Owners of 6600 GT who were gloating over the 8600 GTS's lack of success against $180USD X1950PRO's and 7900GS will probably have to face reality too: their cards are so sadly underpowered that any thoughts of the 8600 GT being a modest upgrade over the 6600 GT are simply delusions.  In some benchmarks the 8600 GT is performing at triple the framerates of the 6600 GT, and many are showing at least double the performance.  Incidentally you can still find the odd 6600GT going for as high as $110 USD.

With these considerations in mind, the 8600 GT might appear to be an excellent value for $149-169, but then you have to take into consideration the previous generation upper midrange cards whose prices have steadily dropped to around the same price as the new 8600 GT XXX. The more expensive 8600 GTS XXX is barely capable of keeping up with these 7950GT and X1950PRO cards so the 8600 GT has no chance either.
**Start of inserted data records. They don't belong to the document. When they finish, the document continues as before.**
(* ===== verification/DaemonProps.v ===== *)
(** The properties of the start and the end of the daemon: a first start on an empty
    disk, a restart that finds the identity, the saved entry, the routing table and the
    posts again, that a first start without a public address ends the process, and that a
    name which JSON makes too long keeps the daemon from starting again. *)

From stdpp Require Import sorting.
From S2P Require Import Prelude GoLib HttpLib Base58Check Crypto Address Entry Util Sqlite NetStore NetDB NetTable NetInv NetRun DHT DHTProps.
From S2P Require Import Post PieceStream PostDB PostDBProps DataProps Collection CollectionProps Proto Handshake StreamManager LocalPeer Client.
From S2P Require Import Peer PeerManager PeerManagerProps Explore NetMap CommandServer CommandProps Daemon.

(** ** Opening the databases *)

Section Opening.
Context {C : Crypto} {D : Sqlite} {L : SqliteLaws D}.

Lemma run_statements_healthy n d : healthy d -> run_statements n d = (d, Ok tt).
Proof.
  intros Hd. induction n as [|n IH]; [done|]. cbn [run_statements].
  rewrite (run_bind _ _ _ d tt); [done|]. by rewrite sql_stmt_healthy.
Qed.

Lemma latest_loop_run d rows : db_wf address_text d -> healthy d ->
  exists es, latest_loop rows d = (d, Ok es) /\
    Forall2 (fun r e => e = set_Seeding (Seeding e) (set_Seeds (Seeds e) (entry_of_row r))) rows es.
Proof.
  intros Hw Hh. induction rows as [|r rows (es & E & HF)]; [by exists []|].
  destruct (addSeedToEntry_run d (entry_of_row r) (r_id r) Hw Hh) as (e & Ee & He & _).
  exists (e :: es). split; [|by constructor]. cbn [latest_loop].
  rewrite (run_bind _ _ _ _ _ Ee), (run_bind _ _ _ _ _ E). done.
Qed.
(** * kafka-backup-demos: the Python backup/restore harness and the
      benchmark report formatter

    A shallow embedding of
      - [python/backup-restore-py/demo_backup_restore.py]
        ([generate_test_messages], [produce_messages], [consume_messages],
        [run_kafka_backup_command], [run_kafka_cli_command],
        [compare_messages], [main]);
      - [benchmarks/tools/generate_report.py]
        ([check_target] and the summary table of [generate_report]).

    Conventions of the embedding.
      - Python [str] is [string]; comparison of [str] is the lexicographic
        order on code points, which on UTF-8 bytes is [String.compare].
      - Python [int] is [Z].
      - An order's [amount] is [round(x, 2)]: it is kept as the number of
        hundredths, a [Z]; the only operation the harness applies to it is
        [!=].
      - Wall-clock time is a [Z] number of milliseconds; only
        [consumer.poll] lets time pass.
      - What the script prints is kept as a list of [output] events, in
        the order printed.
      - The outside world (random source, broker acknowledgements, exit
        status of the sub-processes, results of [poll]) is an explicit
        argument. *)

From Stdlib Require Import ZArith List Bool Lia String Ascii.
From Stdlib Require Import Permutation Sorted DecimalString DecimalN QArith.
From Stdlib Require Import Qround.
Import ListNotations.

Local Open Scope string_scope.
Local Open Scope list_scope.
Local Open Scope Z_scope.

(** ** Python outcomes: a call returns, or raises *)

Inductive exn : Type :=
  | ValueError
  | TypeError
  | AttributeError
  | IndexError
  | UnicodeDecodeError.

Inductive outcome (A : Type) : Type :=
  | Returned (a : A)
  | Raised (e : exn).

Arguments Returned {A} a.
Arguments Raised {A} e.

(** ** Orders *)

(** The dictionary built by [generate_test_messages], one field per key. *)
Record order : Type := mkOrder {
  order_id : string;
  customer_id : string;
  product : string;
  amount : Z;
  timestamp : string
}.

(** ** What the harness prints *)

Inductive output : Type :=
  | ErrCountMismatch (n m : nat)      (* "Message count mismatch: n vs m" *)
  | OutKeyMismatch (k k' : string)    (* "  Mismatch: k != k'" *)
  | OutAmountMismatch (k : string)    (* "  Amount mismatch for k" *)
  | OkAllMatch (n : nat)              (* "All n messages match!" *)
  | ErrMismatchesFound (n : nat)      (* "n mismatches found" *)
  | OkProduced (n : nat)              (* "Produced n messages to 'orders'" *)
  | ErrDeliveryFailed                 (* "Delivery failed: ..." *)
  | OutTimeoutReached                 (* "  Timeout reached after ...s" *)
  | ErrConsumerError                  (* "Consumer error: ..." *)
  | OutNotJson                        (* "  Warning: Could not parse ..." *)
  | OkCommand (description : string)  (* print_success(description) *)
  | ErrCommandFailed (description : string)
  | ErrCommandTimedOut (description : string)
  | ErrCommandError (message : string)
      (* line 160: "Error running command: {e}" *)
  | ErrCliFailed (description stderr : string)
      (* line 184: "{description} failed: {result.stderr}" *)
  | ErrCliTimedOut
      (* line 188: "Error: {e}", e the TimeoutExpired of the command *)
  | ErrCliError (message : string)
      (* line 188: "Error: {e}", any other exception *)
  | OutText (s : string)              (* print(result.stdout[:500]) *)
  | OutStep (n : Z)                   (* print_step(n, ...) *)
  | OkGenerated (n : nat)
  | OutConsumed (n : nat)
  | ErrBackupFailed
  | ErrRestoreFailed
  | OutSuccess
  | OutFailure
  | OutArgparseHelp                   (* the help text argparse prints *)
  | ErrArgparseUsage.                 (* the usage error argparse prints *)

(** ** [sorted(xs, key=lambda x: x['order_id'])] *)

(** [sorted] is stable: among orders with equal keys the input order is
    kept.  A stable sort has one possible result for each input, so the
    stable insertion sort below is the function [sorted] computes. *)
Fixpoint insert_by_key (x : order) (l : list order) : list order :=
  match l with
  | [] => [x]
  | y :: l' =>
      if String.leb (order_id x) (order_id y)
      then x :: y :: l'
      else y :: insert_by_key x l'
  end.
This is why our previous criticisms still have a place in spite of the 6600 GT and 7600 GT points.  We can't help but feel that NVIDIA crippled the G84 just a bit too much.  This leaves the door open for ATI to make some inroads when their DX10 cards are released a little later this year.  We think this is another case of the market leader releasing products that are just good enough to sell, while holding something back to counter against whatever their competitor will release later.  Clearly this is the case since NVIDIA has left the GeForce 8800 GTS to fill in as the the mid to high range successor, so NVIDIA doesn't have a true mid-range card to fill the $250 to $300 range.  The three newer card releases from NVIDIA  the 8600 GTS, 8600 GT and 8500 GT won't be outperforming the older generations of mid-range cards like the GeForce 7950 GT or 7900 GS and instead have been relegated to take on the likes of the GeForce 6600 GTand 7600 GT.
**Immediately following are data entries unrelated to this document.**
(** The [try] block hands [sendall] the encoded message, once, or nothing;
    when it returns it has handed it over. *)
Lemma TcpipTransfer_try_sent fuel self message rr T w :
  exists l,
    sent (log (snd (TcpipTransfer_try fuel self message rr T w)))
    = sent (log w) ++ l
    /\ (l = [] \/ exists data, encode message = Return data /\ l = [data])
    /\ (returns (fst (TcpipTransfer_try fuel self message rr T w)) = true ->
        exists data, encode message = Return data /\ l = [data]).
Proof.
  unfold TcpipTransfer_try, bind, socket_socket, settimeout, connect, sendall,
    shutdown, close, socket_call, lift, ret.
  destruct (socket_fault (peers w (sockets w))); simpl;
    [exists []; sent_simpl; split; [reflexivity|split; [auto|discriminate]]|].
  destruct (settimeout_fault (peers w (sockets w))); simpl;
    [exists []; sent_simpl; split; [reflexivity|split; [auto|discriminate]]|].
  destruct (connect_fault (peers w (sockets w))); simpl;
    [exists []; sent_simpl; split; [reflexivity|split; [auto|discriminate]]|].
  destruct (encode message) as [data|e|]; simpl;
    try (exists []; sent_simpl; split;
         [reflexivity|split; [auto|discriminate]]).
  destruct (sendall_fault (peers w (sockets w))); simpl;
    [exists [data]; sent_simpl; split;
       [reflexivity|split; [eauto|discriminate]]|].
  set (w4 := emit _ (emit _ (emit _ (mkWorld _ _ _)))).
  assert (H4 : sent (log w4) = sent (log w) ++ [data]).
  { subst w4. simpl. rewrite !sent_app. simpl. now rewrite !app_nil_r. }
  clearbody w4.
  assert (Hdone : exists d, Return data = Return d /\ [data] = [d])
    by (now exists data).
  destruct rr.
  - destruct (recv_loop_log fuel self (sockets w) [] w4)
      as (_ & _ & evs & Hl & He).
    apply sent_recv_events in He.
    destruct (recv_loop fuel self (sockets w) [] w4) as [[s|e|] w5];
      simpl in *.
    + exists [data].
      destruct (fail_or_unit (shutdown_fault (peers w5 (sockets w))));
        [destruct (fail_or_unit (close_fault (peers w5 (sockets w))))| |];
        simpl; rewrite ?sent_app, Hl, sent_app, He, H4; simpl;
        rewrite ?app_nil_r; auto.
    + exists [data]. rewrite Hl, sent_app, He, H4, app_nil_r. auto.
    + exists [data]. rewrite Hl, sent_app, He, H4, app_nil_r. auto.
  - exists [data]. simpl.
    destruct (fail_or_unit (shutdown_fault (peers w4 (sockets w))));
      [destruct (fail_or_unit (close_fault (peers w4 (sockets w))))| |];
      simpl; rewrite ?sent_app, H4; simpl; rewrite ?app_nil_r; auto.
Qed.
Fixpoint assoc (n : nat) (cs : caps) : option string :=
  match cs with
  | [] => None
  | (m, v) :: cs' => if m =? n then Some v else assoc n cs'
  end.

(** [m.group(n)]; a group that took no part gives the empty string here
    (the patterns of the program have none). *)
Definition group (n : nat) (m : match_obj) : string :=
  if n =? 0 then group0 m else default "" (assoc n (groups m)).

(** [re.match]: anchored at the start. *)
Definition re_match (ic : bool) (r : regex) (s : string) : option match_obj :=
  rmatch ic r s [] (λ s' cs, Some (MatchObj (taken s s') cs)).

(** [re.search]: the leftmost start position that gives a match. *)
Fixpoint re_search (ic : bool) (r : regex) (s : string) : option match_obj :=
  orelse (re_match ic r s)
    match s with
    | String _ s' => re_search ic r s'
    | EmptyString => None
    end.

(** ** Pattern syntax

    [re_compile] reads the pattern source as Python writes it, so that the
    registries below hold the very strings of the program.  A construct
    outside the fragment gives [None]. *)

Inductive item : Type :=
| ISet (c : cset)
| IEnd.

Definition is_alnum (x : ascii) : bool :=
  is_digit x || in_range 65 90 x || in_range 97 122 x.

(** An escape [\x]: a class, or the character itself when it is not a
    letter or a digit. *)
Definition p_escape (x : ascii) : option cset :=
  if bool_decide (x = "s"%char) then Some CSpace
  else if bool_decide (x = "d"%char) then Some CDigit
  else if is_alnum x then None
  else Some (CLit x).

Definition cset_add (acc : option cset) (c : cset) : option cset :=
  Some (match acc with Some a => COr a c | None => c end).

(** The inside of [[...]], after the opening bracket. *)
Fixpoint p_set (s : string) (acc : option cset) : option (cset * string) :=
  match s with
  | EmptyString => None
  | String a rest =>
      if bool_decide (a = "]"%char) then (λ c, (c, rest)) <$> acc
      else if bool_decide (a = "^"%char) then None
      else if bool_decide (a = "\"%char) then
        match rest with
        | String x s' => c ← p_escape x; p_set s' (cset_add acc c)
        | EmptyString => None
        end
      else
        match rest with
        | String d (String b s') =>
            if bool_decide (d = "-"%char) && negb (bool_decide (b = "]"%char))
            then
              if bool_decide (b = "\"%char) then None
              else p_set s' (cset_add acc (CRange a b))
            else p_set rest (cset_add acc (CLit a))
        | _ => p_set rest (cset_add acc (CLit a))
        end
  end.

(** One item that stands for a single character, or [$]. *)
Definition p_item (s : string) : option (item * string) :=
  match s with
  | EmptyString => None
  | String a rest =>
      if bool_decide (a = "\"%char) then
        match rest with
        | String x s' => c ← p_escape x; Some (ISet c, s')
        | EmptyString => None
        end
      else if bool_decide (a = "["%char) then
        '(c, s') ← p_set rest None; Some (ISet c, s')
      else if bool_decide (a = "."%char) then Some (ISet CDot, rest)
      else if bool_decide (a = "$"%char) then Some (IEnd, rest)
      else if bool_decide (a ∈ ["*"; "+"; "?"; "{"; "^"]%char) then None
      else Some (ISet (CLit a), rest)
  end.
During benchmarking, the most evident scores that really depicts the G84's weakness were in Company of Heroes and X3. In those benchmarks, the PowerColor Radeon X1950 Pro takes a significant lead over the rest of the cards when it hadn't been able to do that in the older generation of gaming benchmarks. Seeing as the X1950 Pro is the only card in the lineup with 256-bit memory buses while the other four card (including the G84 cards) 128-bit memory buses, this seems to be the indicting variable for the large lead. Particularly with these new games, the larger textures will hammer card with limited buses and low amount of RAM.
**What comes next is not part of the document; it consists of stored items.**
(** Concrete surroundings for the dispatch loops. *)
Definition demo_env : Email.Env :=
  Email.mkEnv (Some "re_key") None (Some "re_key").


Definition demo_email_data : Email.EmailData :=
  Email.mkEmailData "Holiday party" "2025-12-20" "1 Main St" "$20" None
    "https://example.com/party/game".

Definition demo_content (giver receiver : Participant)
  (emailData : Email.EmailData) : Email.EmailContent :=
  Email.mkEmailContent
    ("<p>" ++ name giver ++ " gives to " ++ name receiver ++ "</p>")
    (name giver ++ " gives to " ++ name receiver).

Definition demo_reminder_content (participant : Participant)
  (clues : list Email.ClueRow) (emailData : Email.EmailData)
  : Email.EmailContent :=
  Email.mkEmailContent
    ("<p>" ++ name participant ++ "</p>")
    (String.concat ", " (map Email.clue_text clues)).

Definition demo_clue_rows : list Email.ClueRow :=
  [Email.mkClueRow "No men are giving gifts to other men" "gender"].

(** Every second call of [send] fails. *)
Definition flaky : Email.Outcomes :=
  fun n => if Nat.even n then Email.Failed "rate limited" else Email.Delivered.

(** Alice and Carol, the two women of [four], as an excluded pair. *)
Definition alice_carol : list Exclusion := [mkExclusion "Alice" "Carol" None].
(* ================================================================== *)
(** * Properties of the assignment engine *)
(* ================================================================== *)

(** ** Random indices are inside the array *)

Lemma Math_random_lt (rs : RandomSource) :
  (fst (Math_random rs) < two53)%N.
Proof. simpl. apply N.mod_lt. discriminate. Qed.

(** [Math.floor(Math.random() * m)] is one of [0 .. m - 1]. *)
Lemma floor_times_lt (k : N) (m : nat) :
  (k < two53)%N -> (0 < m)%nat -> (floor_times k m < m)%nat.
Proof.
  intros Hk Hm. unfold floor_times.
  assert (H : (k * N.of_nat m / two53 < N.of_nat m)%N).
  { apply N.Div0.div_lt_upper_bound.
    apply N.mul_lt_mono_pos_r; [lia | exact Hk]. }
  lia.
Qed.

(** ** The shuffle is a permutation *)

Lemma array_set_nth_perm {A : Type} (l : list A) (j : nat) (x y : A) :
  nth_error l j = Some y ->
  Permutation (y :: array_set l j x) (x :: l).
Proof.
  revert j; induction l as [|h t IH]; intros [|j] H; simpl in *;
    try discriminate.
  - injection H as ->. apply perm_swap.
  - apply IH in H.
    transitivity (h :: y :: array_set t j x); [apply perm_swap|].
    transitivity (h :: x :: t); [now apply perm_skip | apply perm_swap].
Qed.

Lemma swap_Permutation {A : Type} (l : list A) (i j : nat) :
  Permutation (swap l i j) l.
Proof.
  unfold swap.
  revert i j; induction l as [|h t IH]; intros i j.
  - destruct i, j; reflexivity.
  - destruct i as [|i], j as [|j]; simpl.
    + reflexivity.
    + destruct (nth_error t j) as [y|] eqn:E; [|reflexivity].
      now apply array_set_nth_perm.
    + destruct (nth_error t i) as [y|] eqn:E; [|reflexivity].
      simpl. now apply array_set_nth_perm.
    + specialize (IH i j).
      destruct (nth_error t i), (nth_error t j); simpl; auto.
Qed.

Lemma shuffle_loop_Permutation (i : nat) :
  forall receivers rs,
    Permutation (fst (shuffle_loop i receivers rs)) receivers.
Proof.
  induction i as [|i IH]; intros receivers rs; simpl.
  - reflexivity.
  - rewrite IH. apply swap_Permutation.
Qed.

(** ** The greedy loop *)

Lemma isValidAssignment_existing giver receiver l1 l2 constraints :
  isValidAssignment giver receiver l1 constraints
  = isValidAssignment giver receiver l2 constraints.
Proof. reflexivity. Qed.

Lemma find_receiver_Some giver :
  forall receivers assignments constraints r pool,
    find_receiver giver receivers assignments constraints = Some (r, pool) ->
    isValidAssignment giver r [] constraints = true
    /\ Permutation receivers (r :: pool).
Proof.
  induction receivers as [|x t IH]; intros assignments constraints r pool H;
    simpl in H; [discriminate|].
  destruct (isValidAssignment giver x assignments constraints) eqn:V.
  - injection H as <- <-. split; [exact V | reflexivity].
  - destruct (find_receiver giver t assignments constraints)
      as [[v p]|] eqn:F; [|discriminate].
    injection H as <- <-.
    destruct (IH _ _ _ _ F) as [Hv Hp]. split; [exact Hv|].
    rewrite Hp. apply perm_swap.
Qed.

Lemma find_receiver_None giver :
  forall receivers assignments constraints,
    find_receiver giver receivers assignments constraints = None ->
    forall r, In r receivers ->
      isValidAssignment giver r assignments constraints = false.
Proof.
  induction receivers as [|x t IH]; intros assignments constraints H r Hin;
    simpl in *; [contradiction|].
  destruct (isValidAssignment giver x assignments constraints) eqn:V;
    [discriminate|].
  destruct (find_receiver giver t assignments constraints)
    as [[v p]|] eqn:F; [discriminate|].
  destruct Hin as [<-|Hin]; [exact V | eauto].
Qed.

Lemma assign_loop_Ok constraints :
  forall givers receivers assignments result,
    assign_loop givers receivers assignments constraints = Ok result ->
    exists chosen rest,
      result = assignments ++ pair_up givers chosen
      /\ length chosen = length givers
      /\ Permutation receivers (chosen ++ rest)
      /\ Forall2 (fun g r => isValidAssignment g r [] constraints = true)
           givers chosen.
Proof.
  induction givers as [|g gs IH]; intros receivers assignments result H;
    simpl in H.
  - injection H as <-. exists [], receivers.
    unfold pair_up; simpl. rewrite app_nil_r. auto.
  - destruct (find_receiver g receivers assignments constraints)
      as [[v pool]|] eqn:F; [|discriminate].
    apply find_receiver_Some in F. destruct F as [Hv Hp].
    destruct (IH _ _ _ H) as (chosen & rest & -> & Hlen & Hperm & Hall).
    exists (v :: chosen), rest. repeat split.
    + unfold pair_up; simpl. now rewrite <- app_assoc.
    + simpl; congruence.
    + rewrite Hp. simpl. now apply perm_skip.
    + now constructor.
Qed.

Lemma attemptAssignment_Ok participants constraints rs result rs' :
  attemptAssignment participants constraints rs = (Ok result, rs') ->
  exists chosen,
    result = pair_up participants chosen
    /\ length chosen = length participants
    /\ Permutation chosen participants
    /\ Forall2 (fun g r => isValidAssignment g r [] constraints = true)
         participants chosen.
Proof.
  unfold attemptAssignment.
  pose proof (shuffle_loop_Permutation (length participants - 1)
                participants rs) as Hsh.
  destruct (shuffle_loop (length participants - 1) participants rs)
    as [receivers' rs1]; simpl in Hsh.
  intros H. injection H as H _.
  apply assign_loop_Ok in H.
  destruct H as (chosen & rest & -> & Hlen & Hperm & Hall).
  exists chosen. repeat split; auto.
  assert (rest = []) as ->.
  { apply Permutation_length in Hperm, Hsh.
    rewrite length_app in Hperm.
    destruct rest; [reflexivity | simpl in Hperm; lia]. }
  rewrite app_nil_r in Hperm. now rewrite <- Hperm, Hsh.
Qed.

(** A failed attempt names the giver it could not serve. *)
Lemma assign_loop_Throw constraints :
  forall givers receivers assignments msg,
    assign_loop givers receivers assignments constraints = Throw msg ->
    exists g,
      In g givers
      /\ msg = ("No valid receiver found for giver: " ++ name g)%string.
Proof.
  induction givers as [|g gs IH]; intros receivers assignments msg H;
    simpl in H; [discriminate|].
  destruct (find_receiver g receivers assignments constraints)
    as [[v pool]|].
  - apply IH in H. destruct H as (g' & Hin & ->).
    exists g'. split; [now right | reflexivity].
  - injection H as <-. exists g. split; [now left | reflexivity].
Qed.

Lemma attemptAssignment_Throw participants constraints rs msg rs' :
  attemptAssignment participants constraints rs = (Throw msg, rs') ->
  exists g,
    In g participants
    /\ msg = ("No valid receiver found for giver: " ++ name g)%string.
Proof.
  unfold attemptAssignment.
  destruct (shuffle_loop (length participants - 1) participants rs)
    as [receivers' rs1].
  intros H. injection H as H _. eapply assign_loop_Throw; eassumption.
Qed.

(** ** Consequences for one successful attempt *)

Lemma pair_up_givers : forall givers chosen,
  length chosen = length givers ->
  map giverId (pair_up givers chosen) = map id givers.
Proof.
  unfold pair_up.
  induction givers as [|g gs IH]; intros [|c cs] H; simpl in *;
    try discriminate; [reflexivity|].
  f_equal. apply IH. lia.
Qed.

Lemma pair_up_receivers : forall givers chosen,
  length chosen = length givers ->
  map receiverId (pair_up givers chosen) = map id chosen.
Proof.
  unfold pair_up.
  induction givers as [|g gs IH]; intros [|c cs] H; simpl in *;
    try discriminate; [reflexivity|].
  f_equal. apply IH. lia.
Qed.

Lemma count_filter_eqb (f : Assignment -> string) :
  forall l i,
    length (filter (fun a => f a =? i) l)
    = count_occ string_dec (map f l) i.
Proof.
  induction l as [|a l IH]; intros i; simpl; [reflexivity|].
  destruct (String.eqb_spec (f a) i) as [E|E];
    destruct (string_dec (f a) i); try contradiction; simpl; auto.
Qed.

Lemma isValidAssignment_ids giver receiver assignments constraints :
  isValidAssignment giver receiver assignments constraints = true ->
  id giver <> id receiver.
Proof.
  unfold isValidAssignment.
  destruct (String.eqb_spec (id giver) (id receiver)); [discriminate | auto].
Qed.

Lemma isValidAssignment_exclusion giver receiver assignments constraints c e :
  isValidAssignment giver receiver assignments constraints = true ->
  In c constraints -> constraint_type c = no_couples -> data c = Some e ->
  ~ matches_exclusion e (name giver) (name receiver).
Proof.
  unfold isValidAssignment, matches_exclusion.
  destruct (id giver =? id receiver); [discriminate|].
  rewrite forallb_forall. intros H Hin Ht Hd.
  specialize (H c Hin). rewrite Ht, Hd in H.
  apply negb_true_iff in H. apply orb_false_iff in H.
  destruct H as [H1 H2].
  intros [[E1 E2]|[E1 E2]].
  - rewrite E1, E2, !String.eqb_refl in H1. discriminate.
  - rewrite E1, E2, !String.eqb_refl in H2. discriminate.
Qed.

Lemma pair_up_In : forall givers chosen a,
  In a (pair_up givers chosen) ->
  exists g r, In (g, r) (combine givers chosen)
              /\ a = mkAssignment (id g) (id r).
Proof.
  unfold pair_up. intros givers chosen a H.
  apply in_map_iff in H. destruct H as ([g r] & <- & Hin).
  exists g, r. auto.
Qed.

Lemma Forall2_combine {A B : Type} (R : A -> B -> Prop) :
  forall l1 l2, Forall2 R l1 l2 ->
    forall x y, In (x, y) (combine l1 l2) -> R x y.
Proof.
  induction 1; simpl; intros a b Hin; [contradiction|].
  destruct Hin as [E|Hin]; [injection E as <- <-; assumption | auto].
Qed.

Lemma attempt_valid_derangement participants constraints rs result rs' :
  NoDup (map id participants) ->
  attemptAssignment participants constraints rs = (Ok result, rs') ->
  valid_derangement result participants.
Proof.
  intros Hnd H. apply attemptAssignment_Ok in H.
  destruct H as (chosen & -> & Hlen & Hperm & Hall).
  split.
  - intros p Hp. unfold count_as_giver, count_as_receiver.
    rewrite !count_filter_eqb, pair_up_givers, pair_up_receivers by auto.
    split.
    + apply NoDup_count_occ'; auto. now apply in_map.
    + assert (Hpm : Permutation (map id chosen) (map id participants))
        by now apply Permutation_map.
      apply NoDup_count_occ'.
      * eapply Permutation_NoDup; [symmetry; exact Hpm | exact Hnd].
      * eapply Permutation_in; [symmetry; exact Hpm | now apply in_map].
  - intros a Ha. apply pair_up_In in Ha.
    destruct Ha as (g & r & Hin & ->). simpl.
    eapply isValidAssignment_ids. eapply (Forall2_combine Hall). exact Hin.
Qed.

Lemma attempt_receivers_permuted participants constraints rs result rs' :
  attemptAssignment participants constraints rs = (Ok result, rs') ->
  Permutation (map receiverId result) (map id participants).
Proof.
  intros H. apply attemptAssignment_Ok in H.
  destruct H as (chosen & -> & Hlen & Hperm & _).
  rewrite pair_up_receivers by exact Hlen. now apply Permutation_map.
Qed.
Slotting the 8600 GT XXX into the lower mid-range is quite difficult as of right now depending on what stage of purchasing you're at.  While some people may be inclined to hold onto their older 6600 GT class card, these can no longer remain even remotely competitive with the 8600 GT that is 2 generations ahead. The GeForce 7600 GT is another story though, as it scores are taut with the 8600 GT.  Current owners of the 7600 GT class and X1950PRO/7900GS class cards are best recommended to stick with what they have.  What really remains to be seen is what NVIDIA has been touting the G84 to do, and that is enhanced Windows Vista performance.  DirectX 10 can only used with Vista and until some new benchmarks with DX10 compatibility come out,  there is still that lingering question mark.

At the end of the day the math can be summarized fairly simply.  The XFX GeForce 8600 GT XXX will cost a MSRP $169.99. With the X1950 Pro and GeForce 7900 GS sometimes as cheap as $169 and $159 respectively, it is best to wait a bit until the price drops for the 8600 GT.